Would you return the entries below word for word?

Data excerpts »
____
(** Lines 123 to 253 when the analyses run and the "when" analysis ends
    with a set. *)
Lemma analyze_scripts_run order (w : World) X :
  let ao := analysis_options (config_resolved w) in
  let w3 := analysed_world w in
  activate ao || inliner ao = true →
  Taint.compute_when_funcs order (profiled_funcs (funcs w)) = Done X →
  analyze_scripts order w =
    (Normal tt,
     if negb (activate ao) then w3
     else if bool_decide (is_Some (CPP_init_hook w))
     then fold_left rebind (funcs w3) w3
     else with_trace
            (trace w3 ++ [EvCompileTo (map (λ f, sf_id (Func f)) (funcs w3))])
            w3).
Proof.
  intros ao w3 Hon Hdone. subst ao w3.
  destruct (config_resolved_untouched w) as [(Hhook & _) Hfuncs].
  unfold analyze_scripts, call, analyze_scripts_body.
  unfold mbind at 1, M_bind at 1.
  rewrite (proj1 (config_resolved_eq w)). cbn beta iota.
  unfold mbind at 1, M_bind at 1, get at 1. cbn beta iota.
  unfold mbind at 1, M_bind at 1.
  apply orb_true_iff in Hon.
  assert (negb (activate (analysis_options (config_resolved w)))
          && negb (inliner (analysis_options (config_resolved w))) = false)
    as ->.
  { destruct Hon as [-> | ->]; [done|]. by rewrite andb_false_r. }
  cbn [if_ skip mret M_ret].
  unfold mbind at 1, M_bind at 1. rewrite when_analysis_run, Hfuncs, Hdone.
  cbn beta iota.
  unfold mbind at 1, M_bind at 1, get at 1. cbn beta iota.
  unfold mbind at 1, M_bind at 1.
  pose proof (inliner_step_run (profiled_world (config_resolved w))) as Hinl.
  unfold mbind at 1, M_bind at 1, get at 1 in Hinl. cbn beta iota in Hinl.
  change (analysis_options (profiled_world (config_resolved w)))
    with (analysis_options (config_resolved w)) in *.
  rewrite Hinl. clear Hinl. cbn beta iota.
  fold (analysed_world w).
  unfold mbind at 1, M_bind at 1, get at 1. cbn beta iota.
  assert (analysis_options (analysed_world w)
          = analysis_options (config_resolved w)) as ->.
  { unfold analysed_world, inlined_world.
    by destruct (inliner (analysis_options (profiled_world (config_resolved w)))). }
  assert (CPP_init_hook (analysed_world w) = CPP_init_hook w) as Hhook'.
  { rewrite <-Hhook. unfold analysed_world, inlined_world.
    by destruct (inliner (analysis_options (profiled_world (config_resolved w)))). }
  unfold mbind at 1, M_bind at 1.
  destruct (activate (analysis_options (config_resolved w))); [|done].
  cbn [negb if_ skip mret M_ret].
  unfold mbind at 1, M_bind at 1, get at 1. cbn beta iota.
  unfold mbind at 1, M_bind at 1. rewrite Hhook'.
  destruct (bool_decide (is_Some (CPP_init_hook w))).
  - cbn [if_]. unfold mbind at 1, M_bind at 1.
    by rewrite substitution_loop_run.
  - cbn [if_ skip mret M_ret].
    unfold mbind at 1, M_bind at 1, get at 1. cbn beta iota.
    unfold mbind at 1, M_bind at 1, emit, modify. cbn beta iota.
    done.
Qed.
____
Answer for this exercise »
(** Lines 123 to 253 when the analyses run and the "when" analysis ends
    with a set. *)
Lemma analyze_scripts_run order (w : World) X :
  let ao := analysis_options (config_resolved w) in
  let w3 := analysed_world w in
  activate ao || inliner ao = true →
  Taint.compute_when_funcs order (profiled_funcs (funcs w)) = Done X →
  analyze_scripts order w =
    (Normal tt,
     if negb (activate ao) then w3
     else if bool_decide (is_Some (CPP_init_hook w))
     then fold_left rebind (funcs w3) w3
     else with_trace
            (trace w3 ++ [EvCompileTo (map (λ f, sf_id (Func f)) (funcs w3))])
            w3).
Proof.
  intros ao w3 Hon Hdone. subst ao w3.
  destruct (config_resolved_untouched w) as [(Hhook & _) Hfuncs].
  unfold analyze_scripts, call, analyze_scripts_body.
  unfold mbind at 1, M_bind at 1.
  rewrite (proj1 (config_resolved_eq w)). cbn beta iota.
  unfold mbind at 1, M_bind at 1, get at 1. cbn beta iota.
  unfold mbind at 1, M_bind at 1.
  apply orb_true_iff in Hon.
  assert (negb (activate (analysis_options (config_resolved w)))
          && negb (inliner (analysis_options (config_resolved w))) = false)
    as ->.
  { destruct Hon as [-> | ->]; [done|]. by rewrite andb_false_r. }
  cbn [if_ skip mret M_ret].
  unfold mbind at 1, M_bind at 1. rewrite when_analysis_run, Hfuncs, Hdone.
  cbn beta iota.
  unfold mbind at 1, M_bind at 1, get at 1. cbn beta iota.
  unfold mbind at 1, M_bind at 1.
  pose proof (inliner_step_run (profiled_world (config_resolved w))) as Hinl.
  unfold mbind at 1, M_bind at 1, get at 1 in Hinl. cbn beta iota in Hinl.
  change (analysis_options (profiled_world (config_resolved w)))
    with (analysis_options (config_resolved w)) in *.
  rewrite Hinl. clear Hinl. cbn beta iota.
  fold (analysed_world w).
  unfold mbind at 1, M_bind at 1, get at 1. cbn beta iota.
  assert (analysis_options (analysed_world w)
          = analysis_options (config_resolved w)) as ->.
  { unfold analysed_world, inlined_world.
    by destruct (inliner (analysis_options (profiled_world (config_resolved w)))). }
  assert (CPP_init_hook (analysed_world w) = CPP_init_hook w) as Hhook'.
  { rewrite <-Hhook. unfold analysed_world, inlined_world.
    by destruct (inliner (analysis_options (profiled_world (config_resolved w)))). }
  unfold mbind at 1, M_bind at 1.
  destruct (activate (analysis_options (config_resolved w))); [|done].
  cbn [negb if_ skip mret M_ret].
  unfold mbind at 1, M_bind at 1, get at 1. cbn beta iota.
  unfold mbind at 1, M_bind at 1. rewrite Hhook'.
  destruct (bool_decide (is_Some (CPP_init_hook w))).
  - cbn [if_]. unfold mbind at 1, M_bind at 1.
    by rewrite substitution_loop_run.
  - cbn [if_ skip mret M_ret].
    unfold mbind at 1, M_bind at 1, get at 1. cbn beta iota.
    unfold mbind at 1, M_bind at 1, emit, modify. cbn beta iota.
    done.
Qed.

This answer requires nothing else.